In the data below, the answer is the run of lines from the line containing "placement, generation and" through the line containing "encoding and the seven instructions.", both included; print it exactly and nothing else.

>>>

(* ===== verification/Prelude.v ===== *)
(** * A verification of the LEZ ledger with the LP-0002 anonymous multisig

    The repository is a Rust ledger (LEE, the execution environment, and LEZ,
    its zone) with public accounts, private accounts behind commitments and
    nullifiers, zkVM programs, and the LP-0002 program: an anonymous M-of-N
    multisig whose members vote with Merkle membership proofs.  This library
    models the part that decides what happens to accounts, from a transaction
    to the blocks of a sequencer and the messages between zones, and proves that
    it does what it means to.  Paths below are relative to the repository root.

    ** The system and its model

    A transaction names a program and accounts.  The validator runs the program
    and the calls it chains, checks each output against the rules of a
    well-behaved execution, and hands a state diff to the ledger, which applies
    it ([lee/state_machine/src/validated_state_diff], [src/state]).  A
    privacy-preserving transaction carries instead the output of a circuit that
    did the same checks in zero knowledge ([lee/privacy_preserving_circuit]);
    the ledger checks the proof, the nullifiers and the commitments.  Blocks of
    transactions are replayed by the chain state, which keeps a final tier and a
    head that the channel below may reorganise; the sequencer fills blocks from
    its mempool, follows the channel and persists all of it in a store.  A zone
    emits messages to others; the sequencer's watcher delivers what a peer
    emitted, and the indexer's verifier checks every delivery again.  The indexer
    follows the finalized chain, keeps the state of every height and answers
    queries.  A wallet derives the keys of its accounts, reads the chain for the
    notes they can open, builds, proves and signs transactions, and sends them
    through the sequencers it measured as the best.

    The execution environment ([lee/]):

    - [Bytes], [Account]: little-endian integers, slices, account data and the
      account codec ([core/src/account.rs], [account/data.rs], [encoding.rs]).
    - [Merkle]: the abstract binary hash tree both tree implementations refine:
      completeness of paths, binding of paths of the right length, and what a
      path of any length can mean.
    - [Ids]: account identifiers, commitments, nullifiers and their hash
      preimages ([core/src/nullifier.rs], [commitment.rs], [program/mod.rs],
      [src/signature/public_key.rs]).
    - [Program]: chained calls, claims, validity windows, program outputs,
      [WrappedBalanceSum] and [validate_execution] ([core/src/program/mod.rs]).
    - [CommitmentTree]: the heap-layout Merkle tree of commitments
      ([src/merkle_tree]); [Sha256Impl]: SHA-256 itself, to check its constants.
    - [State], [Messages]: the ledger state, the state diff, messages and their
      signing hashes ([src/state], [src/error.rs], [src/public_transaction],
      [src/privacy_preserving_transaction]).
    - [StateDiff], [StateDiffProofs], [Ledger]: the three validators, the
      chained-call loop, the state transitions, sequences of transactions, and
      what it means that the executor runs a modelled guest.
    - [Encryption], [Circuit], [CircuitOutput], [CircuitProofs], [CircuitSound]:
      note encryption ([core/src/encryption]) and the circuit
      ([execution_state.rs], [output.rs], [main.rs], [core/src/circuit_io.rs]).
    - [PrivacyLedger]: the circuit and the ledger together.
    - [Prover]: the host side of the circuit, the loop that runs and proves a
      program and the calls it chains
      ([src/privacy_preserving_transaction/circuit]).
    - [ChainIndex], [KeyTree], [Keys]: the indices of key trees, the trees with
      placement, generation and clean-up, and the derivation and sealing of keys
      ([key_protocol]).

    The programs ([lez/programs/]):

    - [AuthTransfer]: authenticated transfers.
    - [Msig], [MsigVoting], [MsigLedger]: the multisig's core and guest
      ([msig/core], [test_methods/guest/src/bin/msig.rs]), the theorems about
      voting, and the multisig run through the ledger.
    - [Token], [TokenSpec]: definitions, holdings, metadata, their borsh
      encoding and the seven instructions.
    - [Amm], [AmmSpec]: the constant-product market maker.
    - [Clock]: the clock accounts; [NativePrograms]: vault, faucet, bridge,
      pinata, associated token accounts and the pinata of tokens; [BridgeLedger]:
      the bridge run through the ledger.
    - [CrossZone], [CrossZoneProofs]: outbox, inbox, wrapped token, bridge lock
      and ping, and the transactions built from a message ([lez/cross_zone]).

    Blocks, the chain and the sequencer ([lez/]):

    - [Block]: blocks, their encoding and hash ([common/src/block.rs]).
    - [Transactions]: stateless checks, guarded execution and the system accounts
      ([common/src/transaction.rs], [system_accounts]).
    - [ChainState], [ChainProofs]: the two tiers and every operation on them;
      [Consistency]: the startup check ([chain_state/src]).
    - [BTree]: ordered sets and maps as sorted lists.
    - [Store], [StoreProofs]: the cells of the database and the batched update
      ([storage/src/sequencer]).
    - [Sequencer]: the mempool and the sequencer's operations
      ([mempool/src/lib.rs], [sequencer/core/src/lib.rs]); [SequencerMirror],
      [Restart]: the store mirrors the chain; [Production]: building blocks;
      [Genesis]: the initial state, the genesis block and the start of a sequencer
      on a channel (also [testnet_initial_state], [system_accounts]);
      [TxIndex]: the transaction index ([sequencer/core/src/block_store.rs]),
      submission and the reading calls ([sequencer/service/src/service.rs]).
    - [Watcher], [Verifier], [CrossZoneAgree], [CrossZoneVerify]: the two readers
      of a peer zone ([sequencer/core/src/cross_zone_watcher.rs],
      [indexer/core/src/cross_zone_verifier.rs]), that they agree, and what a
      verified delivery is worth.
    - [IndexerDb], [IndexerHistory]: the indexer's database, its snapshots and
      paged reads, and the theorem about every height ([storage/src/indexer],
      [indexer/core/src/block_store.rs]); [Indexer]: the ingestion loop
      ([indexer/core/src/lib.rs]); [IndexerApi]: the types of the protocol, their
      text forms, the conversions both ways and the queries
      ([indexer/service/protocol], [indexer/service/src/service.rs]).

    The wallet ([lez/wallet/src/]):

    - [UserKeyChain], [WalletStore]: the key chain with the index of nullifiers,
      and the storage with its persistent form ([storage]).
    - [WalletSync], [WalletFollow]: polling and synchronisation, and that they
      follow the chain ([lib.rs], [poller.rs]).
    - [WalletTx], [WalletTxProofs]: from the accounts a command names to a
      transaction ([account_manager.rs], [lib.rs]).
    - [Facades], [FacadesProofs]: one method per operation of a program
      ([program_facades]); [WalletCli]: the commands of the programs
      ([cli/mod.rs], [cli/programs]).
    - [FloatNum], [MultiClient], [MultiClientProofs]: single-precision numbers,
      and the client of several sequencers with its statistics
      ([multi_client.rs]).

    [Scenarios], [AmmScenarios], [CircuitScenarios], [NativeScenarios],
    [ChainScenarios], [SequencerScenarios], [CrossZoneScenarios],
    [IndexerScenarios], [WalletScenarios] and [WalletTxScenarios] hold concrete
    runs on which the hypotheses of the theorems hold, and the runs that show the
    flaws found; those of [MultiClient] are in [MultiClientProofs].

    Rust values become Rocq values of the same shape: structs are records, enums
    are inductive types, a [HashMap] or [HashSet] is a [gmap] or [gset], a [Vec]
    is a list, a fixed-size array is a list whose length is stated where it
    matters, and [uN] is [Z] with its width written out at every checked,
    wrapping or truncating operation.  A [Result] and a computation that may
    panic are both [result], with the panic message as the error.  Panic messages
    keep their text, without the values the code formats into them.

    ** What the theorems show

    - Multisig: votes are members' and counted once ([msig_no_double_vote],
      [msig_threshold_sound]), [approve], [execute] and [enroll] do exactly what
      is stated on every branch, and a released treasury reaches its recipient
      through the ledger ([msig_release_end_to_end]).  Three lemmas record
      flaws: paths of any length are accepted, [Enroll] does not check the
      account it is given, and the 33rd member is silently left out.
    - Public ledger: validation always ends, within eleven calls, and never
      panics; balances are conserved; accounts change only by steps their owner
      may take; authorizations come from signatures or program-derived seeds;
      transactions are not replayed; programs are immutable; every account stays
      a value of its type ([ledger_states_typed]).
    - Private ledger: the circuit vouches for the accounts behind its output,
      private PDAs are bound to one program and seed, the output order hides the
      pairing, notes can be read by their owner, and on the ledger no balance is
      created and only committed accounts are spent, once.
    - Programs: the token program keeps supply and holdings in step; a swap never
      decreases the product of the reserves and liquidity is never diluted; the
      bridge credits a deposit once; wrapped tokens are minted only by a first
      delivery of a permitted message; user transactions spare the system
      accounts, and the clock advances.
    - Chain: after any operations the final tier is a replay of finalized blocks
      and the head a replay on top of it; two chains with the same tip hold the
      same state; a valid chain refines the ledger.
    - Sequencer: the store restores the chain after any run; blocks it builds are
      accepted by every chain at the same tip, and building drains the mempool up
      to the limits of a block; a lookup in a store just opened is correct; the
      genesis moves exactly the configured supplies and fixes the minter of the
      wrapped token ([genesis_boots]); a new sequencer starts the channel or joins
      it at its head ([sequencer_starts]).
    - Zones: watcher and verifier follow the same chain of a peer; verified
      dispatches are what the peer emitted, and recorded deliveries verify.
    - Indexer: it catches up with a channel that serves a valid chain, parks a
      block that keeps failing, reconstructs the state of every height, and its
      queries answer with the chain ([indexer_api_serves_chain]), in types that
      convert back ([indexer_api_roundtrip]).
    - Wallet: storage round-trips; key trees keep their shape and their searches
      end; a wallet that synchronises holds its private accounts as the chain left
      them; private transactions it builds pass the checks of the ledger, public
      transfers have their effect there ([wallet_transfer_end_to_end]); the
      commands are one rule whatever the privacy of the accounts
      ([cli_commands_uniform]); the prover and the circuit run the same calls; the
      client of the sequencers never panics and never loses its leaders.
    - Components: the commitment tree refines the abstract tree; codecs are
      canonical and round-trip; hash preimages and signed messages are
      unambiguous; the balance accumulator is exact.

    ** Assumptions

    Third-party code enters as classes whose operations are parameters: [Sha256]
    (32-byte digests), [Schnorr] verification, [Serde] (the zkVM word codec
    decodes what it encodes), [Executor] (the zkVM executor; decoded outputs are
    values of their Rust types), [ImageId], [CircuitProof] (receipt
    verification), [EnvVerify] (receipt composition), [ChaCha20] (a key stream),
    [MlKem]; and, for keys and the wallet, [Itertools], [HmacSha512],
    [Secp256k1], [Aes256Gcm], [Bip39], [SchnorrSign], [VerifyingKey], [Keycard],
    [Prover] (the zkVM prover) and [TextCodecs] (base58 and hexadecimal).  The
    program binaries are the classes [SystemPrograms], [VaultProgram],
    [CrossZonePrograms], [BuiltinPrograms] and [WalletPrograms], the instruction encodings
    [WalletCodecs].  [Float] is 32-bit arithmetic with the laws the wallet's
    statistics rely on; [statistics_exact] is about exact numbers, and
    [client_runs_safe] about any arithmetic with these laws.  [Build] says whether overflow panics.  Collision resistance is stated as [coll_free] on the finitely many
    inputs a computation hashes, so that it can hold; [Sha256Impl] discharges
    what depends on the real function.  [privacy_transaction_sound] names its
    assumption that verifying proofs come from runs of the circuit.  The decoding
    of channel data, the outcome of each database write of the watcher and of the
    indexer, what the verifier's reader holds at each moment, random draws, what
    sequencers answer and the order in which tasks end are arguments.

    The loops that are not structural run with fuel.  The chained-call loop has
    [call_fuel] = 11, the code's own limit of ten chained calls plus the first,
    and [public_validation_total] shows it never runs out.  The
    authentication-path loop has the number of nodes as fuel, and
    [commitment_tree_correct] shows it reaches the root.  The loop that builds a
    block has the pending work as fuel, and [production_drains] shows it ends.
    The verifier waits for a peer block at most [PEER_BLOCK_WAIT_TIMEOUT].  The
    search for the last child halves a 32-bit range and has [find_fuel] = 34; the
    search for a free slot has one step more than the tree has nodes; bulk
    generation has a number of steps computed from the depth ([collect_fuel], and
    [2 ^ depth] for the stack); the prover's loop has [prove_fuel], its own limit
    of calls; block polling has [poll_fuel], the length of the range, and
    [poll_zero_hangs] shows the one configuration for which the code itself does
    not end; [attempts_fuel] is the configured number of attempts.  The search for
    a pinata solution may not end: its fuel is an argument, and
    [compute_solution_first] shows that enough of it finds the first solution.

    ** Not modelled

    Networking, servers, subscriptions and the tasks that call the modelled
    operations; the publisher of blocks and its channel; the files of databases
    and keys; metrics.  Of the wallet:
    argument parsing, prompts and printing, the account, group, chain,
    configuration, keycard and network commands, its JSON files, and the bindings
    for other languages.  The explorer, the benchmarks and the other tools, test
    programs other than the multisig, and examples: they have no logic of the
    ledger's own, or only print, forward and encode. *)

From Stdlib Require Export ZArith Lia Bool.
From Stdlib Require Import Strings.Byte.
From stdpp Require Export base tactics decidable option list numbers strings
  countable fin_maps gmap sets.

<<<

## RESULT BELOW
      placement, generation and clean-up, and the derivation and sealing of keys
      ([key_protocol]).

    The programs ([lez/programs/]):

    - [AuthTransfer]: authenticated transfers.
    - [Msig], [MsigVoting], [MsigLedger]: the multisig's core and guest
      ([msig/core], [test_methods/guest/src/bin/msig.rs]), the theorems about
      voting, and the multisig run through the ledger.
    - [Token], [TokenSpec]: definitions, holdings, metadata, their borsh
      encoding and the seven instructions.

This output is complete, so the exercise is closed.